+++ Provided data

(* ===== verification/NginxProtocol.v ===== *)
(** * Retained evidence of HTTP/2 and HTTP/3 over nginx (nginx_protocol.py)

    A retained bundle is reopened and its client trace, access records, native events
    and QUIC datagrams are checked against each other.  A pattern that [re.findall]
    searches for is a function that matches at the head of the text; the patterns have
    one way to match, apart from the optional words, which are tried first. *)

From S2P Require Export CaseArtifacts.
From S2P Require Import ObservationEvidence.
From Stdlib Require Import QArith.
#[global] Open Scope Z_scope.

Definition MODE : string := "native-nginx-http-module".
Definition LIMIT : Z := 262144.
Definition RECEIPT_FILE : string := "receipt.json".
Definition ROLES_FILE : string := "roles.json".

(** ** The closed operations *)

Record operation := { op_protocol : string; op_phase : Z; op_status : Z; op_rule : option Z }.
Definition op (protocol : string) (phase status : Z) (rule : option Z) : operation :=
  {| op_protocol := protocol; op_phase := phase; op_status := status; op_rule := rule |}.

Definition CASES : list (string * operation) :=
  [("transport_http2_if_supported", op "h2" 4 200 None)]
  ++ map (fun name => (name, op "h2" 1 403 (Some 1100001)))
       ["protocol_h2_negotiated"; "protocol_h2_no_http1_fallback"; "h2_phase1_deny"]
  ++ map (fun name => (name, op "h3" 1 403 (Some 1100001)))
       ["protocol_h3_negotiated"; "protocol_h3_quic_transport"; "protocol_h3_no_h2_fallback"; "h3_phase1_deny"]
  ++ concat (map (fun protocol =>
       map (fun row : Z * string * Z * Z => let '(phase, suffix, status, rule) := row in
              (protocol +:+ "_phase" +:+ dec phase +:+ "_" +:+ suffix, op protocol phase status (Some rule)))
         [(2, "deny", 403, 1100101); (3, "deny", 403, 1100201); (4, "safe", 200, 1100301)]) ["h2"; "h3"])
  ++ [("protocol_h3_alt_svc_advertised", op "h3" 3 200 None)].
(* ===== verification/NginxProtocolTheorems.v ===== *)
(** * What a reopened protocol bundle proves *)

From S2P Require Export NginxProtocol CaseTheorems.
From S2P Require Import ObservationEvidence.
From Stdlib Require Import QArith.
#[global] Open Scope Z_scope.

(** ** Dictionary displays *)

Lemma put_key_text k v d : put_key (PStr k) v d = dict_set k v d.
Proof. induction d as [|[c w] d IH]; [done|]. cbn [put_key dict_set]. rewrite IH. by destruct c. Qed.

Lemma merge_display d l : dict_merge d (mkdict l) = dict_update d l.
Proof.
  unfold dict_merge, dict_update. revert d. induction l as [|[k v] l IH]; [done|]. intros d. cbn [mkdict map fold_left fst snd].
  rewrite put_key_text. apply IH.
Qed.

Lemma set_display k v l : ~ In k (map fst l) -> dict_set k v (mkdict l) = mkdict (l ++ [(k, v)]).
Proof.
  induction l as [|[c w] l IH]; [done|]. cbn [mkdict map fst app dict_set eq_str]. intros H.
  destruct (String.eqb_spec c k) as [->|]; [exfalso; apply H; by left|]. f_equal. apply IH. intros Hin. apply H. by right.
Qed.

Lemma update_display l e : List.NoDup (map fst (l ++ e)) -> dict_update (mkdict l) e = mkdict (l ++ e).
Proof.
  unfold dict_update. revert l. induction e as [|[k v] e IH]; intros l; [by rewrite app_nil_r|]. intros H.
  assert (Hk : ~ In k (map fst l)).
  { rewrite map_app in H. cbn in H. apply List.NoDup_remove_2 in H. intros Hin. apply H, in_or_app. by left. }
  cbn [fold_left]. rewrite set_display by done. rewrite IH; by rewrite <- app_assoc.
Qed.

++++++

*The task:* What is needed is an exact copy of the lines from the one containing "assert (Hk : ~ In k (map fst l))." through the last line of the records, and nothing else.

*Response to the task:*
  assert (Hk : ~ In k (map fst l)).
  { rewrite map_app in H. cbn in H. apply List.NoDup_remove_2 in H. intros Hin. apply H, in_or_app. by left. }
  cbn [fold_left]. rewrite set_display by done. rewrite IH; by rewrite <- app_assoc.
Qed.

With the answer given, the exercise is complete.